Task description ->
In the entries below, find the line containing "left. exists w, r. by apply Hw." and the line containing "is_Some (getNpuMemoryCache (task_of". Copy those two lines and everything between them exactly, and only that.

··········

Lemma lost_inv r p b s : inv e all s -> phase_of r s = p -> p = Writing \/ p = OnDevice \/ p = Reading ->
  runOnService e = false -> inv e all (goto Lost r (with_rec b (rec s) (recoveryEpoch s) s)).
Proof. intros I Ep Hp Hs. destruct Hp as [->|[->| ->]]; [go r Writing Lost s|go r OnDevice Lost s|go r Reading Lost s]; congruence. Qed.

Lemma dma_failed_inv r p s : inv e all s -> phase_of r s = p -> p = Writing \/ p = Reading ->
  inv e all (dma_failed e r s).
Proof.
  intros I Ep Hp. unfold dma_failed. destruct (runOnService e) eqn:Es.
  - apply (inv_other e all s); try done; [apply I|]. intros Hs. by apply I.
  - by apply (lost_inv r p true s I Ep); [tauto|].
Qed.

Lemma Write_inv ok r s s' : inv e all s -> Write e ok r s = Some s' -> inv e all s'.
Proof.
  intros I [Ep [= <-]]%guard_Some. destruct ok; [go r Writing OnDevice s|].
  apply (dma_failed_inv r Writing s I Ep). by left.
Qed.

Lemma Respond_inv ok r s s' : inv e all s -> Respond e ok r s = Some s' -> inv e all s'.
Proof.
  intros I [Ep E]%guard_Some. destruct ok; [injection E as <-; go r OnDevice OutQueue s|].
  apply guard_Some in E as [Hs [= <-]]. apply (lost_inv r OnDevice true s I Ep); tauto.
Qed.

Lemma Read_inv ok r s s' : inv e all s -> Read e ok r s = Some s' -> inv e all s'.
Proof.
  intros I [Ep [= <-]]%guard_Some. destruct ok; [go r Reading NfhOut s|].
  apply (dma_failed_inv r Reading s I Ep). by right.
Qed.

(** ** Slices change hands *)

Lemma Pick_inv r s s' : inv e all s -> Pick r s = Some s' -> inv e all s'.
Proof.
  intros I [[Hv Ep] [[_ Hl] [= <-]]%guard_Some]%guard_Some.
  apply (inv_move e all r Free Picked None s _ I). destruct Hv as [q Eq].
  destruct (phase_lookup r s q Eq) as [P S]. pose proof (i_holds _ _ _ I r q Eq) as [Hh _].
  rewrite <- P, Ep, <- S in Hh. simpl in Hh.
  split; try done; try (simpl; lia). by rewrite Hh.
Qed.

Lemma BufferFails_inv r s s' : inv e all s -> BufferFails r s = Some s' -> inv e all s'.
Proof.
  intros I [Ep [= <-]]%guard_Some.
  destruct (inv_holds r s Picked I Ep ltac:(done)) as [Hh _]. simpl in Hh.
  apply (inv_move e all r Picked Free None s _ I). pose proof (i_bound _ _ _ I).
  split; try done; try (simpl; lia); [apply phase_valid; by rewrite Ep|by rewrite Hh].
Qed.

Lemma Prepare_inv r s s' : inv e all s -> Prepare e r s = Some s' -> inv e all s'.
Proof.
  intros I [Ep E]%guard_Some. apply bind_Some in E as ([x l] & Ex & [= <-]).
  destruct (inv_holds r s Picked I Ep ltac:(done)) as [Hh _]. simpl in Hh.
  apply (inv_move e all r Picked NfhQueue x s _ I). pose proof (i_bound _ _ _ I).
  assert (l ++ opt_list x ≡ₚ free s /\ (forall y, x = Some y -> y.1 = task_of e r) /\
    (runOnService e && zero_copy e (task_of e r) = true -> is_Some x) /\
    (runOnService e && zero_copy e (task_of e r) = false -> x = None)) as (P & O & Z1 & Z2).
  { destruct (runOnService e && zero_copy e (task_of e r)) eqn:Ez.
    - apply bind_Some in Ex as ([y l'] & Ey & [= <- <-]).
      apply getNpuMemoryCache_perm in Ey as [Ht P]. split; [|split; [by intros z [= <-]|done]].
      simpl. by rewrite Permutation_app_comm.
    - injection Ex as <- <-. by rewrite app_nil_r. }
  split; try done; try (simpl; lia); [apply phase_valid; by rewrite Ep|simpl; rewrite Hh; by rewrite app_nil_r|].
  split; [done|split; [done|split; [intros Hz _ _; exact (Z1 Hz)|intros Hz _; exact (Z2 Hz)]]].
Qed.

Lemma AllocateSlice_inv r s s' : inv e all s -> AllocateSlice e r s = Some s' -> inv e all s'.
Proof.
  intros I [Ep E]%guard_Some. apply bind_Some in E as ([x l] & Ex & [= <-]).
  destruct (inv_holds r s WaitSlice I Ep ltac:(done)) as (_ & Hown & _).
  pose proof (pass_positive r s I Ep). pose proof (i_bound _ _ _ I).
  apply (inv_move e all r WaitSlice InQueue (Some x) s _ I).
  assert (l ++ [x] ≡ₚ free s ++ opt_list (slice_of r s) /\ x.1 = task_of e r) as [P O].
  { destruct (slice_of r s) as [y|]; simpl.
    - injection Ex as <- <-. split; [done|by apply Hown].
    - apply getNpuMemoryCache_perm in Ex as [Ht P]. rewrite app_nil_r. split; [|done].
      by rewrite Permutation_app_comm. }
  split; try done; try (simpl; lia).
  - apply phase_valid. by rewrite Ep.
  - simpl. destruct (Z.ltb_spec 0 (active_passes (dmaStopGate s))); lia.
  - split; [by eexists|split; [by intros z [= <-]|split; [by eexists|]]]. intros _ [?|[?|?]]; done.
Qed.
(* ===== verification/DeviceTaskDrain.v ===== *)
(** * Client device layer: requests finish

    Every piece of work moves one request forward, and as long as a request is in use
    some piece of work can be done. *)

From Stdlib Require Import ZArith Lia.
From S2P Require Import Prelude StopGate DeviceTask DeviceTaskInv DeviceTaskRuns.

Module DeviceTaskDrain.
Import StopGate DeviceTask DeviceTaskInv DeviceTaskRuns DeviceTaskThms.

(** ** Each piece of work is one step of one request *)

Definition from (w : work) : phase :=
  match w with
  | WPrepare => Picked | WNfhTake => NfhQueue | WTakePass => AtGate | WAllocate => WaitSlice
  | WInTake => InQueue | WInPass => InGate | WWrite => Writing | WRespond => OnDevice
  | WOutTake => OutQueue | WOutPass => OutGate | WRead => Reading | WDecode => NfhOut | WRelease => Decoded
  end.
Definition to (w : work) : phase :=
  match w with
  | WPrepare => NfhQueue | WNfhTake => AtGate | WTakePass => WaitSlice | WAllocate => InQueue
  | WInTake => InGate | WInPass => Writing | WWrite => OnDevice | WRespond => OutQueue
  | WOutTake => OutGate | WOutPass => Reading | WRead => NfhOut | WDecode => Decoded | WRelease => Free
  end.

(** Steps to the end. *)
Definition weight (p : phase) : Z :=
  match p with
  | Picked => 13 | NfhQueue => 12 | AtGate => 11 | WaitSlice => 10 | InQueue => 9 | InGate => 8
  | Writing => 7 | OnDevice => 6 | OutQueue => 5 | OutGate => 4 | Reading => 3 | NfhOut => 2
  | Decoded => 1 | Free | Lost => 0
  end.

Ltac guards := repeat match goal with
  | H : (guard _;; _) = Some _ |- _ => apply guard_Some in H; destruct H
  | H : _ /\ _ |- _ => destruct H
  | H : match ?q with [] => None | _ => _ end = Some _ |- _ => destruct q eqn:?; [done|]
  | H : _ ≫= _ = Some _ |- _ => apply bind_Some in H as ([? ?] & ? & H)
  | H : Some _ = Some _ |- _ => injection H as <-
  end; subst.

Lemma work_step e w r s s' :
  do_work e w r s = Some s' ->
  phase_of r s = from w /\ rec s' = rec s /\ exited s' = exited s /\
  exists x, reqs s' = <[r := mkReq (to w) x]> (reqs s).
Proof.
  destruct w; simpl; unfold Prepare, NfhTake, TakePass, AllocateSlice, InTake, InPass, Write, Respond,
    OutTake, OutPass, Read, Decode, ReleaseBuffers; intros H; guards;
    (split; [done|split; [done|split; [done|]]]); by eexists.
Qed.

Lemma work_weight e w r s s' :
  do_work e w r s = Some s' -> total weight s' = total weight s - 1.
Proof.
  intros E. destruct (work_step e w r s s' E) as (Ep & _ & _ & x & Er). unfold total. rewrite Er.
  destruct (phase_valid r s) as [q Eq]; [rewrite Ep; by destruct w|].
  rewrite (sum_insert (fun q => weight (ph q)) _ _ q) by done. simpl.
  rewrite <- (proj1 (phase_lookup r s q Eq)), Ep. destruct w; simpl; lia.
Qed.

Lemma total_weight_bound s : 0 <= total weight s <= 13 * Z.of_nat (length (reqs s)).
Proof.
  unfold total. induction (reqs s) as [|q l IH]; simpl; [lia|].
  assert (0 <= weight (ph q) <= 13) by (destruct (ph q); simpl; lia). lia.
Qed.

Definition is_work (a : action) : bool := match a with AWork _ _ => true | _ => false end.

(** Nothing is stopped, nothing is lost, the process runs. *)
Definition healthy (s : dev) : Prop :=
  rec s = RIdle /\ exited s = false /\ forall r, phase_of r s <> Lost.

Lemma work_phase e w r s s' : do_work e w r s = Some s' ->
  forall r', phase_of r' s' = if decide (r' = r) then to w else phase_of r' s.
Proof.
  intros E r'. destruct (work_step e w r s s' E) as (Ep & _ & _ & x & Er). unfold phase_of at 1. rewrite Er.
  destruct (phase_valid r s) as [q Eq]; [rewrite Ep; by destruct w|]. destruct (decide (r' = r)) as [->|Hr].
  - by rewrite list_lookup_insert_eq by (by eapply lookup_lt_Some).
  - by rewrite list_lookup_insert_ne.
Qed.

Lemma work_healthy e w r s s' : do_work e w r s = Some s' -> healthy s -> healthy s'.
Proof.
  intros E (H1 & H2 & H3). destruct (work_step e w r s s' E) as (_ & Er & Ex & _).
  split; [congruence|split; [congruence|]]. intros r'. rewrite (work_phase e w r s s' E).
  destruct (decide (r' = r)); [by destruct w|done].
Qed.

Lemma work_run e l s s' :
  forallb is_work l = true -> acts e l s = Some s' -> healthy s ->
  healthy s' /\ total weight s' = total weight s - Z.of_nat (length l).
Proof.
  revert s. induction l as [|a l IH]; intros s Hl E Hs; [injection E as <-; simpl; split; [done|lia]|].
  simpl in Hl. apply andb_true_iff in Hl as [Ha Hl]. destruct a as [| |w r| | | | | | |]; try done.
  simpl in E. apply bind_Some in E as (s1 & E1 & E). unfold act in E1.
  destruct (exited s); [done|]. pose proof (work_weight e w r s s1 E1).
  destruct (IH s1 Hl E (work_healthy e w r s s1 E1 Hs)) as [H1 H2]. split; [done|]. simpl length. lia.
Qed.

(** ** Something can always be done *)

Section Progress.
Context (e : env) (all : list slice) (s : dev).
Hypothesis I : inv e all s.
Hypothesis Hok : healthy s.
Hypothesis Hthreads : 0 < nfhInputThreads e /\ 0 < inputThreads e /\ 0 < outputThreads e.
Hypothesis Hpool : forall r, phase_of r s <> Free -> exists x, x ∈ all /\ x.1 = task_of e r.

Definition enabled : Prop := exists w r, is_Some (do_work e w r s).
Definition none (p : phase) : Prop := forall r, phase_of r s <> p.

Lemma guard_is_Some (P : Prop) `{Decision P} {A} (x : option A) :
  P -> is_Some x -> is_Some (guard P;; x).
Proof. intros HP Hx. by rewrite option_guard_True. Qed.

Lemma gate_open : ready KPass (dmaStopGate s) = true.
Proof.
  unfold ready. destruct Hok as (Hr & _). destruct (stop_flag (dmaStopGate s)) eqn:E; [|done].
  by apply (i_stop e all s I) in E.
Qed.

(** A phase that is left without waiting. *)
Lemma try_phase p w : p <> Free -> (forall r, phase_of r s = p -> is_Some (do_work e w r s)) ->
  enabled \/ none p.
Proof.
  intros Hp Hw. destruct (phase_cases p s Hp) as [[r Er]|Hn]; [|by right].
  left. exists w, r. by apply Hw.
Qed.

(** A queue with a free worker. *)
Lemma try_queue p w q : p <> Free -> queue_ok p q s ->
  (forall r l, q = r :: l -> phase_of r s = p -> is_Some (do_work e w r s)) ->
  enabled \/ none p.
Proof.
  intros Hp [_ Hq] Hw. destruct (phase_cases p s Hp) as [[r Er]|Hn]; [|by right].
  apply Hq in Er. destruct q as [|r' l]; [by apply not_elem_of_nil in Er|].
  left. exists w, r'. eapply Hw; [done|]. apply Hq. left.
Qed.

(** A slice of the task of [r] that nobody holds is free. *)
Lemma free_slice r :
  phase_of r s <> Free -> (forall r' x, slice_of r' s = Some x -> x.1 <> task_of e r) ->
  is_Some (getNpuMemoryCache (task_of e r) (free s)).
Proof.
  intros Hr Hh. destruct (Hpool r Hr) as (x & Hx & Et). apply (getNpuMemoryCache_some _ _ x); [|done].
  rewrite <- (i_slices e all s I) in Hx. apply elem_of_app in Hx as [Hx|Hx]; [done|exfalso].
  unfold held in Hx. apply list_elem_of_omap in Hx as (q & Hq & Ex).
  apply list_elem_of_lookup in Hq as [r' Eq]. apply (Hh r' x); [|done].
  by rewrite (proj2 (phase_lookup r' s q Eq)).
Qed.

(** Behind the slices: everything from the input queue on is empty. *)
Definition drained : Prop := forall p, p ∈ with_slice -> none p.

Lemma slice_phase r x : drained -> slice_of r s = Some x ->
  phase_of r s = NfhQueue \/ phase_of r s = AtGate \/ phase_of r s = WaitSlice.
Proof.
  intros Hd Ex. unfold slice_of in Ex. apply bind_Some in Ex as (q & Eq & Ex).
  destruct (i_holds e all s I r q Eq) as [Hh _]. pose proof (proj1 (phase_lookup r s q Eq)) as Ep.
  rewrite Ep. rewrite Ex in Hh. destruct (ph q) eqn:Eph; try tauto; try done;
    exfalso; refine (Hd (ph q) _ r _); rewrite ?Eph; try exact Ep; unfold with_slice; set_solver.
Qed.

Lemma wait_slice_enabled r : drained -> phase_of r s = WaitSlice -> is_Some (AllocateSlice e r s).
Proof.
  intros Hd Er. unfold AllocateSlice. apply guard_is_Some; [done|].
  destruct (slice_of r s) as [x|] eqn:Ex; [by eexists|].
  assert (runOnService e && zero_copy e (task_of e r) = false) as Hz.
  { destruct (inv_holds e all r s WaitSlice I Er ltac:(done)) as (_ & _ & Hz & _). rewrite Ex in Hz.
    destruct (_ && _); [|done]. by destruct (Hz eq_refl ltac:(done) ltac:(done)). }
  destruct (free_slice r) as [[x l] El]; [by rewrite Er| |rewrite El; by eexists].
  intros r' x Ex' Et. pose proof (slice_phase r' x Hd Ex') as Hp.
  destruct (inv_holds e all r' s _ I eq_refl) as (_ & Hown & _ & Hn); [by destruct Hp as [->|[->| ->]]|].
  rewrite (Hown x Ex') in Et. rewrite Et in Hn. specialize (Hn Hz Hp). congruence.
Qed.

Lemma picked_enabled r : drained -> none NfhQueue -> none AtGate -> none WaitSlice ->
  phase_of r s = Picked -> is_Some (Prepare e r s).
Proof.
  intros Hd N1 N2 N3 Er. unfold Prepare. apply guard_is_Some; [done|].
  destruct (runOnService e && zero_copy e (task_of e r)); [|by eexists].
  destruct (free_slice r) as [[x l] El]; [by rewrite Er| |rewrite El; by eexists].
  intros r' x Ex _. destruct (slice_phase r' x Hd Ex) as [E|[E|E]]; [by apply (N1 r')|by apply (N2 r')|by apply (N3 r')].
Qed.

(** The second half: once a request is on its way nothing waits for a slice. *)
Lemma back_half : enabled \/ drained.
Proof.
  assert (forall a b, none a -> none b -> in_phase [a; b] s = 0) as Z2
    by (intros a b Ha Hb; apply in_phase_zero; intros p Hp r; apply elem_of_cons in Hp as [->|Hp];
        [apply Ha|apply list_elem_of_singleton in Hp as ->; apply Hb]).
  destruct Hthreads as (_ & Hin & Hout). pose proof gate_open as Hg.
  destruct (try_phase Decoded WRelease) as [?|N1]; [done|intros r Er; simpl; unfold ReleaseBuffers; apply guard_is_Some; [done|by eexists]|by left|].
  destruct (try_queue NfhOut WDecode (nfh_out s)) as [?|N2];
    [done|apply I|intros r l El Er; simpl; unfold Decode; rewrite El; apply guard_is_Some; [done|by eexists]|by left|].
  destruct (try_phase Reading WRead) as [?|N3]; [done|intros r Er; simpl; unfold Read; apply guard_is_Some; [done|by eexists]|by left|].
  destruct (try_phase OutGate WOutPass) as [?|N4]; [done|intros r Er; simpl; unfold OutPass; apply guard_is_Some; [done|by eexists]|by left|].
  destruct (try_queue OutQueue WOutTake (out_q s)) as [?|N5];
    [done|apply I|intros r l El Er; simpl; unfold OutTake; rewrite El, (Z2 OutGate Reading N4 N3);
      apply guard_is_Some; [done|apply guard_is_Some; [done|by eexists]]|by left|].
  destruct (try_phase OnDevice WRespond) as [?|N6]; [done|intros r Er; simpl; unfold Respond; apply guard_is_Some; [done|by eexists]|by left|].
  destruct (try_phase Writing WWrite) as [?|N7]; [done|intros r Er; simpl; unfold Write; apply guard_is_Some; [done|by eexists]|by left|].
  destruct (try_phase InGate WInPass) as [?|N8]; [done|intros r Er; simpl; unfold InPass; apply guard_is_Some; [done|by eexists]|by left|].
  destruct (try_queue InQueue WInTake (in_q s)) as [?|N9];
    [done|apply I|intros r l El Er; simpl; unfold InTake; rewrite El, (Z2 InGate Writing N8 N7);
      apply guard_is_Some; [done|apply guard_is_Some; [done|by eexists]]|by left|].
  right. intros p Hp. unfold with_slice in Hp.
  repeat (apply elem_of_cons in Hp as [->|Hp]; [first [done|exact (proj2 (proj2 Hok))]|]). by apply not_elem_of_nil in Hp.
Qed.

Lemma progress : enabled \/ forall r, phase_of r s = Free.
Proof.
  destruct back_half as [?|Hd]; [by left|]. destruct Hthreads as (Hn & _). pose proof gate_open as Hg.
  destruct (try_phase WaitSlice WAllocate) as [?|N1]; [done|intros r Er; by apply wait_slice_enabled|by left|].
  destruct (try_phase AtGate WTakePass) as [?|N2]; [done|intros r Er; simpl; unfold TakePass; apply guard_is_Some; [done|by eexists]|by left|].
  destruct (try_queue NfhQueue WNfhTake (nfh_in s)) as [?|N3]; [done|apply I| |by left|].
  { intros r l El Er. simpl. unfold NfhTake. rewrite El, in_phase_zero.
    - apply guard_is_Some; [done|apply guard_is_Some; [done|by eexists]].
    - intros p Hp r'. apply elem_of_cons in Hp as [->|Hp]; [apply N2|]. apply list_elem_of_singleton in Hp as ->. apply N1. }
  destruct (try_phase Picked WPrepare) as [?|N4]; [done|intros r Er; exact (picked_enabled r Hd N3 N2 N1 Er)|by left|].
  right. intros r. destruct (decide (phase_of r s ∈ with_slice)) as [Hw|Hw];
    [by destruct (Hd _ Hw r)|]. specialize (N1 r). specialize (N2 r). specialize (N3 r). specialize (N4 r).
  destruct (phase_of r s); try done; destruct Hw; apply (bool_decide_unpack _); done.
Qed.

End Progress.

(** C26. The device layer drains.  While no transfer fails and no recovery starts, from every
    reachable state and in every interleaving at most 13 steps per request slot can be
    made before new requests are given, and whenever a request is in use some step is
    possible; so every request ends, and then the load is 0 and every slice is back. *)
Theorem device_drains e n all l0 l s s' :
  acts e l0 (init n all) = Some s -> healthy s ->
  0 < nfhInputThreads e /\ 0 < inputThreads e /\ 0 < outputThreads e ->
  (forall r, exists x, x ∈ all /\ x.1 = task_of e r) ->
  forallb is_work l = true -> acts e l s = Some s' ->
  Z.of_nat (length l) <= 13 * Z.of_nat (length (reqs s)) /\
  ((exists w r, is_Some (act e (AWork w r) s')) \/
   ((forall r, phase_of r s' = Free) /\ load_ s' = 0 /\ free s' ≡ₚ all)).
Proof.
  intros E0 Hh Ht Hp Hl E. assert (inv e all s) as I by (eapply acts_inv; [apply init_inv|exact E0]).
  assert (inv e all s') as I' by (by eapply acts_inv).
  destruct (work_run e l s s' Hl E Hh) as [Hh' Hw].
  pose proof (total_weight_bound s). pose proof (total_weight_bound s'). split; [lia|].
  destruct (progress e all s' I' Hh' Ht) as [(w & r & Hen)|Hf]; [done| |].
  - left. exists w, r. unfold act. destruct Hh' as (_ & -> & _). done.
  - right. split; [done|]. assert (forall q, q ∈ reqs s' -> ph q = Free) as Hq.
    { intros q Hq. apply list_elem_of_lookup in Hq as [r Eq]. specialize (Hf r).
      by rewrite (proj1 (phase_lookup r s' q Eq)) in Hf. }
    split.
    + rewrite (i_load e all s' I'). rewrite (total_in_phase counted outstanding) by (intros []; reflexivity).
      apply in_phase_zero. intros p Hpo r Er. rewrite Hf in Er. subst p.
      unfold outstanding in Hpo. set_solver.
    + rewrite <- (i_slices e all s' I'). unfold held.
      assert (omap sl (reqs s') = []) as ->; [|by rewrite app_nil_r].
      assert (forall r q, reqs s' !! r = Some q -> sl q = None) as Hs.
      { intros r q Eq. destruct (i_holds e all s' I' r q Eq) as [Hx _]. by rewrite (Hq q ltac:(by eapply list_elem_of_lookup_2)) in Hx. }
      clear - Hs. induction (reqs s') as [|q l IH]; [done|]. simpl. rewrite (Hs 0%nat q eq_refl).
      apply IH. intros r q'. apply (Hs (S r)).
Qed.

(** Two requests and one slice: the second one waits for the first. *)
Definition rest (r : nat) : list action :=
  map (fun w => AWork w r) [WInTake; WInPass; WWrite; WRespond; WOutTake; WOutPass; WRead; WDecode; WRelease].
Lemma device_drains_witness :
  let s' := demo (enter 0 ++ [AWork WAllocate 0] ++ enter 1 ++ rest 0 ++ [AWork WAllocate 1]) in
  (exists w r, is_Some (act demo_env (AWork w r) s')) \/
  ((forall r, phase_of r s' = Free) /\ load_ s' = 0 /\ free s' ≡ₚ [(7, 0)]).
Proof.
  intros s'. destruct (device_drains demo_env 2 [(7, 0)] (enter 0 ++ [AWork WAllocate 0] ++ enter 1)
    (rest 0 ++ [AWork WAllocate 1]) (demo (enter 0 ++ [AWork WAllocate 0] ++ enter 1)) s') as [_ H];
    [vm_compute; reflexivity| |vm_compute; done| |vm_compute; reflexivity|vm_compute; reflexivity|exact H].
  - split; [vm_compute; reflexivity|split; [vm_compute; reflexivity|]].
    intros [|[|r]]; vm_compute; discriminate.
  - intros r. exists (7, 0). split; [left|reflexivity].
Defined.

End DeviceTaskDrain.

··········

Written solution ->
  left. exists w, r. by apply Hw.
Qed.

(** A queue with a free worker. *)
Lemma try_queue p w q : p <> Free -> queue_ok p q s ->
  (forall r l, q = r :: l -> phase_of r s = p -> is_Some (do_work e w r s)) ->
  enabled \/ none p.
Proof.
  intros Hp [_ Hq] Hw. destruct (phase_cases p s Hp) as [[r Er]|Hn]; [|by right].
  apply Hq in Er. destruct q as [|r' l]; [by apply not_elem_of_nil in Er|].
  left. exists w, r'. eapply Hw; [done|]. apply Hq. left.
Qed.

(** A slice of the task of [r] that nobody holds is free. *)
Lemma free_slice r :
  phase_of r s <> Free -> (forall r' x, slice_of r' s = Some x -> x.1 <> task_of e r) ->
  is_Some (getNpuMemoryCache (task_of e r) (free s)).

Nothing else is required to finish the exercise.